Which of the lines below holds the string "edits"? Copy every line that does.

───── RECORDS SUPPLIED ─────

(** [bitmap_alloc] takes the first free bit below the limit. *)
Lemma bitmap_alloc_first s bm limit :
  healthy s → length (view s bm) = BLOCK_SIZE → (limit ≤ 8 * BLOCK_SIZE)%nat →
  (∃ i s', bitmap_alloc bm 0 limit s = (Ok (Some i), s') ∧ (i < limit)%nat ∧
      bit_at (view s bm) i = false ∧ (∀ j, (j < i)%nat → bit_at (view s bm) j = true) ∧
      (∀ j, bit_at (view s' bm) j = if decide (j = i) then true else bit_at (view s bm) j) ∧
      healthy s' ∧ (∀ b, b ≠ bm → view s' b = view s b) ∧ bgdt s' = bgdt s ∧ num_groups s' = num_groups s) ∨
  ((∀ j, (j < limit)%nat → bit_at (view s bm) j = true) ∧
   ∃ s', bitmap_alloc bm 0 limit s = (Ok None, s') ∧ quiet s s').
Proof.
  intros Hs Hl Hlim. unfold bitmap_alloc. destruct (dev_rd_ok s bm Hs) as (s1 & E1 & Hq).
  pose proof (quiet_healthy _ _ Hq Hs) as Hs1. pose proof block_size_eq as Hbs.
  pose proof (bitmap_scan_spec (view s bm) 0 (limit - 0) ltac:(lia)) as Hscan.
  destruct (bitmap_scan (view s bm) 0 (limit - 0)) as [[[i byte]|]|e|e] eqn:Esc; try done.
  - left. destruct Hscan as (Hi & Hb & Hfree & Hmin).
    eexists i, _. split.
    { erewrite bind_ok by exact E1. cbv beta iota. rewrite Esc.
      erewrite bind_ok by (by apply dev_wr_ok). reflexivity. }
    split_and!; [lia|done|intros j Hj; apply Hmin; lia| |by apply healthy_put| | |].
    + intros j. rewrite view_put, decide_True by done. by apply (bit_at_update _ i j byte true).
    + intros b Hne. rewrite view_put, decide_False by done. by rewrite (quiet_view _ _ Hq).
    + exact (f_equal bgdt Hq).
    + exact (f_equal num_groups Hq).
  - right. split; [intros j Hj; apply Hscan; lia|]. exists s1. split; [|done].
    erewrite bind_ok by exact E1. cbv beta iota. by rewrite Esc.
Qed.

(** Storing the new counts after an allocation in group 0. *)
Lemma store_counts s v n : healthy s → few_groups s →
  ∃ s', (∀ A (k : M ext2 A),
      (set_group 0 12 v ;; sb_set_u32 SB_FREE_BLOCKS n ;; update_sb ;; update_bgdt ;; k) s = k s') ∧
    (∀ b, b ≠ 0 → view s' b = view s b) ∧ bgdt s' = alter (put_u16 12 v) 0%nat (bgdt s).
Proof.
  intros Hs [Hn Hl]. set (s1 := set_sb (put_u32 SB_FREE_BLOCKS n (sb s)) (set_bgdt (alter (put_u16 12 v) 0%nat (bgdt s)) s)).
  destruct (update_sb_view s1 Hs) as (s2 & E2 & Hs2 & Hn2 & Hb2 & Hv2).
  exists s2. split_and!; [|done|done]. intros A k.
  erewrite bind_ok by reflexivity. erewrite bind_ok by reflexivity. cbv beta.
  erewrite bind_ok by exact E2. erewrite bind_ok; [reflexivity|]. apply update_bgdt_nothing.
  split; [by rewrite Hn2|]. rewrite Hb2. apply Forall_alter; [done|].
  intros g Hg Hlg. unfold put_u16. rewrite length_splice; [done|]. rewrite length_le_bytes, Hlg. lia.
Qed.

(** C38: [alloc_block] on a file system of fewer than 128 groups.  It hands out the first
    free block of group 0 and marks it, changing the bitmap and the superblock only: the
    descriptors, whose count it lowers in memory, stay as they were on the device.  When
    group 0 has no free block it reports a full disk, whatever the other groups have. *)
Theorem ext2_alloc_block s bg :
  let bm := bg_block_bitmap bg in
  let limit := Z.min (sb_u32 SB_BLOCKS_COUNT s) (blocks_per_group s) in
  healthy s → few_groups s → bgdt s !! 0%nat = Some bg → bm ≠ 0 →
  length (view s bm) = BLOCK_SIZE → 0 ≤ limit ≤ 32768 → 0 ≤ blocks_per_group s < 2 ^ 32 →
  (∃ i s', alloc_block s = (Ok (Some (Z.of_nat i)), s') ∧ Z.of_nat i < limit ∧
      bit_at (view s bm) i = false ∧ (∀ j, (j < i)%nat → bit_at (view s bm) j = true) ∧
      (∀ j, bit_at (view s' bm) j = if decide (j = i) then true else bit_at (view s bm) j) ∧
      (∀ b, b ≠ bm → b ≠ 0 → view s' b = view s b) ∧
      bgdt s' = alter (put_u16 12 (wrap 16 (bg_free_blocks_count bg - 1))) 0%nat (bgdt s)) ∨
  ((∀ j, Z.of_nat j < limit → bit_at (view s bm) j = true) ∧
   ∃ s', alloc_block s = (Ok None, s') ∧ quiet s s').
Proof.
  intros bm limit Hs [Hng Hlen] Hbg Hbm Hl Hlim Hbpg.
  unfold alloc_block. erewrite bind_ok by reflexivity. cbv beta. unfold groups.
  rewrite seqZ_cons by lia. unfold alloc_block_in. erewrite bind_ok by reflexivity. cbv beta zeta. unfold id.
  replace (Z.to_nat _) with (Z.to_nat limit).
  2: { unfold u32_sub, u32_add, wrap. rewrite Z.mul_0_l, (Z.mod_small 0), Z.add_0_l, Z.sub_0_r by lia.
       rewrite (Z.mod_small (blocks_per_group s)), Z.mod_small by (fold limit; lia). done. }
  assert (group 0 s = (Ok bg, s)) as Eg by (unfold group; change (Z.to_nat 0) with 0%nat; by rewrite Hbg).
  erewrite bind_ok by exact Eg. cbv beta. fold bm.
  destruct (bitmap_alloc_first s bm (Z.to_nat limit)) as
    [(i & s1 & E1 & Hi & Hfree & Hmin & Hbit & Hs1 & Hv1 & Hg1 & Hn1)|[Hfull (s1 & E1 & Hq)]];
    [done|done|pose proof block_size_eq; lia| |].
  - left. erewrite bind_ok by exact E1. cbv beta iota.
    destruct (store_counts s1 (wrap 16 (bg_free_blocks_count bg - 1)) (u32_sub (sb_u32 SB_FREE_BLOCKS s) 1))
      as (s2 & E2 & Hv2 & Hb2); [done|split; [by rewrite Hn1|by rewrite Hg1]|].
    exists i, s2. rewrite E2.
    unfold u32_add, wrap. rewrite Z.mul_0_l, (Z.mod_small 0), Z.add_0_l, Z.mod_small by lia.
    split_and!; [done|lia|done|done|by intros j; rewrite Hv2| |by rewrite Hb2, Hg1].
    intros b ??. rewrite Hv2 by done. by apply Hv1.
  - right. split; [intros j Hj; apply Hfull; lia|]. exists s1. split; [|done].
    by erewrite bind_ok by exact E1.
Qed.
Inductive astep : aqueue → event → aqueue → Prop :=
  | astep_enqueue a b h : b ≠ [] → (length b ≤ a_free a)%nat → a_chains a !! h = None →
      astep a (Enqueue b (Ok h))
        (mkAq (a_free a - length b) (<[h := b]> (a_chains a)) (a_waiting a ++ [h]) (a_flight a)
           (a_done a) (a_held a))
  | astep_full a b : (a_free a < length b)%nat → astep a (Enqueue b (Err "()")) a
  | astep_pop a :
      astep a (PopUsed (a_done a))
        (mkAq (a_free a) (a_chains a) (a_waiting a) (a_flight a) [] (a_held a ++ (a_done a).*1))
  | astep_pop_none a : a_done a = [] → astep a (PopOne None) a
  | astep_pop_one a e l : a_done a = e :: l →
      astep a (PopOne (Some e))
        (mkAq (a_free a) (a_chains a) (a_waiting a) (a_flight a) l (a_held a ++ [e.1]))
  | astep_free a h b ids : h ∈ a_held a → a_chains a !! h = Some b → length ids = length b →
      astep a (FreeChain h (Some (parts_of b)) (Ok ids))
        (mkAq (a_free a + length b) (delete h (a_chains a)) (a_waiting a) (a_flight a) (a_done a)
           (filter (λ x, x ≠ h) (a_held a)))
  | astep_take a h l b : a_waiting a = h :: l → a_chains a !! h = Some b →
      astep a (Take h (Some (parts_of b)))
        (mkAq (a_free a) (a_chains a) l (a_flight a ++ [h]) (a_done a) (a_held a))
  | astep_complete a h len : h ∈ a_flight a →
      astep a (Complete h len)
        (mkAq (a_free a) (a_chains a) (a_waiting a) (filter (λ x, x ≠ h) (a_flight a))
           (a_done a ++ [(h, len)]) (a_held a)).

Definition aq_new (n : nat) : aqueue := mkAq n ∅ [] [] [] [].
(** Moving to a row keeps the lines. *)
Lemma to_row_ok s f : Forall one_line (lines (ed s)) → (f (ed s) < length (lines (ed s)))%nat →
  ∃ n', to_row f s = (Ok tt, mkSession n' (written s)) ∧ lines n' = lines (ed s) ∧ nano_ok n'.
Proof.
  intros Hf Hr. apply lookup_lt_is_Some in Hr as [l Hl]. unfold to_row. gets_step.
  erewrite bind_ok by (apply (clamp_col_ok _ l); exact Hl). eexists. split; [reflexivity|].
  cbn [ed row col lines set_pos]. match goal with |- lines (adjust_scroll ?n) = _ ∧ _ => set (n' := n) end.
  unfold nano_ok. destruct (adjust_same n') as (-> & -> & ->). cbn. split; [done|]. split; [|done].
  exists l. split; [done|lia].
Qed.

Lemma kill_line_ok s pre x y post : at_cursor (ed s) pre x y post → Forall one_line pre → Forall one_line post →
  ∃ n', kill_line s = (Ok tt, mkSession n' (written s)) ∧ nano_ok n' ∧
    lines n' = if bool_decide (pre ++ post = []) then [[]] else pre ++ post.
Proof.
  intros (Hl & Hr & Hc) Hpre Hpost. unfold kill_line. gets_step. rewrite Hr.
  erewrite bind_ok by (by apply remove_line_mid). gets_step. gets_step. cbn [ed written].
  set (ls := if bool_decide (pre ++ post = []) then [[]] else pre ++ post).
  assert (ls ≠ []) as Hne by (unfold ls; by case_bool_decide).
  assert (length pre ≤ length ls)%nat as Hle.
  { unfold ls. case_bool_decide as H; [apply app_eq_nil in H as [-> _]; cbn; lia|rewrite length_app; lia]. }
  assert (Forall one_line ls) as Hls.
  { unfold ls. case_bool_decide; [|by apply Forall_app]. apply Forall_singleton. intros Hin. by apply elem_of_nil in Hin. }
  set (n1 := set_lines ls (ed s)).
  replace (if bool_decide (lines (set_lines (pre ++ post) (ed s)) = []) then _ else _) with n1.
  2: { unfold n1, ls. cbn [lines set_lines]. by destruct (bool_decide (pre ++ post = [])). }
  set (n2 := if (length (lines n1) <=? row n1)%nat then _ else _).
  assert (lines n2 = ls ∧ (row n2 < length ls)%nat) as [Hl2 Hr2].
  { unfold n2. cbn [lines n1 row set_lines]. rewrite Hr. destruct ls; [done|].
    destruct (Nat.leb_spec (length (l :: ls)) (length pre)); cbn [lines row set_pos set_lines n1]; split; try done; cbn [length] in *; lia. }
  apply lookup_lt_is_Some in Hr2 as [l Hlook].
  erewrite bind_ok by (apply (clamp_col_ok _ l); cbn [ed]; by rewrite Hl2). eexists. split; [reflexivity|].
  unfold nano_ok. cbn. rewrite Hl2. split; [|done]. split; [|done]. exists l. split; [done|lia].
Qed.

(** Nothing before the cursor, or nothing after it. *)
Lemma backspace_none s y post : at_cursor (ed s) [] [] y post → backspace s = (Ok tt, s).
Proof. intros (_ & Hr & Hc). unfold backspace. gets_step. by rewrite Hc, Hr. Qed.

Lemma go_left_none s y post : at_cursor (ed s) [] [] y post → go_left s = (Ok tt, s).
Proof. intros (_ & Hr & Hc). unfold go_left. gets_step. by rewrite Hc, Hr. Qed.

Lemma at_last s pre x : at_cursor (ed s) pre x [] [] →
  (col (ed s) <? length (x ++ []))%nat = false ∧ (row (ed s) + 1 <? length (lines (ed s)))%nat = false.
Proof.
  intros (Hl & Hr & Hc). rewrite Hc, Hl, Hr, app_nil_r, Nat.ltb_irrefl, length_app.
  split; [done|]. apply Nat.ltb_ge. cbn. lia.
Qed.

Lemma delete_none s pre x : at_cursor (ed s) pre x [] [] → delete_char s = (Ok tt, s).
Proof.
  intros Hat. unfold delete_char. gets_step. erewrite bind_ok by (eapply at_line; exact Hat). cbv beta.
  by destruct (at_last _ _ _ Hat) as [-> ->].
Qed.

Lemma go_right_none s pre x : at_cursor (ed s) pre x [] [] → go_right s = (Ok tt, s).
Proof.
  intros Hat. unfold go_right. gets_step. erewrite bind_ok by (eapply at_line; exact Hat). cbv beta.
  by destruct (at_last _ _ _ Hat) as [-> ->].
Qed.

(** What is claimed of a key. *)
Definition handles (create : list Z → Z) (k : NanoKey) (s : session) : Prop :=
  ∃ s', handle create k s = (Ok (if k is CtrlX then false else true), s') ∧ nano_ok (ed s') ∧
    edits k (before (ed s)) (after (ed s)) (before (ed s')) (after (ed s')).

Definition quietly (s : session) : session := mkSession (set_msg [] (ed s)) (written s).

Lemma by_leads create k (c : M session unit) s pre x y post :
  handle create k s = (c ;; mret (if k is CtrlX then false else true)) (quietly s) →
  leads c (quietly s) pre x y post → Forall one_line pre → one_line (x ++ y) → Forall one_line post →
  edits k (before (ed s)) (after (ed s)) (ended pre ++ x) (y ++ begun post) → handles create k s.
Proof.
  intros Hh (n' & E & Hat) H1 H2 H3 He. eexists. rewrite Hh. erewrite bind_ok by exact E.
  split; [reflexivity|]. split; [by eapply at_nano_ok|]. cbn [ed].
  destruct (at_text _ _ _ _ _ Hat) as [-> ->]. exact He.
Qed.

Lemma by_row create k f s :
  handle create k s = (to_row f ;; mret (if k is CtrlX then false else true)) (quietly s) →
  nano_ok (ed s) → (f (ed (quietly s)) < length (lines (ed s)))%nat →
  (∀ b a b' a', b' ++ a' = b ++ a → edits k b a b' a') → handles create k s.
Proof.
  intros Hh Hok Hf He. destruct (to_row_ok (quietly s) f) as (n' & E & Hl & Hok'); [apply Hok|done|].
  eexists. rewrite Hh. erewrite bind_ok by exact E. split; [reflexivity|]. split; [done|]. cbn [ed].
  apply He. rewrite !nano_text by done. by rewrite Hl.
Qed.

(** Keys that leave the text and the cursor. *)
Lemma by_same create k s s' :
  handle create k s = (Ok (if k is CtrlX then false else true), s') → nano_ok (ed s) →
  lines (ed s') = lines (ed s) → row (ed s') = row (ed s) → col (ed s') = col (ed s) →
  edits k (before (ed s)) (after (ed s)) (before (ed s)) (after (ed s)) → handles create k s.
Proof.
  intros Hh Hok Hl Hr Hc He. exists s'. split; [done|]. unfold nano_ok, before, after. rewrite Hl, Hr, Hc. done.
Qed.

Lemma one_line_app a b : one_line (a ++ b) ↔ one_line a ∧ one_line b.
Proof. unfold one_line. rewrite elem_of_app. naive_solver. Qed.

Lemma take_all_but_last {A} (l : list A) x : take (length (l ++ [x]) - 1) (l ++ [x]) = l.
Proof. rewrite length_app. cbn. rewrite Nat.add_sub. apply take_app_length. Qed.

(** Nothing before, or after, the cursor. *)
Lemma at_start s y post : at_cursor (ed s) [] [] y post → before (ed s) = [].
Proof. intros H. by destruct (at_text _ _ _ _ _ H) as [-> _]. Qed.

─────

RESULT BELOW:
    edits k (before (ed s)) (after (ed s)) (before (ed s')) (after (ed s')).
  edits k (before (ed s)) (after (ed s)) (ended pre ++ x) (y ++ begun post) → handles create k s.
  (∀ b a b' a', b' ++ a' = b ++ a → edits k b a b' a') → handles create k s.
  edits k (before (ed s)) (after (ed s)) (before (ed s)) (after (ed s)) → handles create k s.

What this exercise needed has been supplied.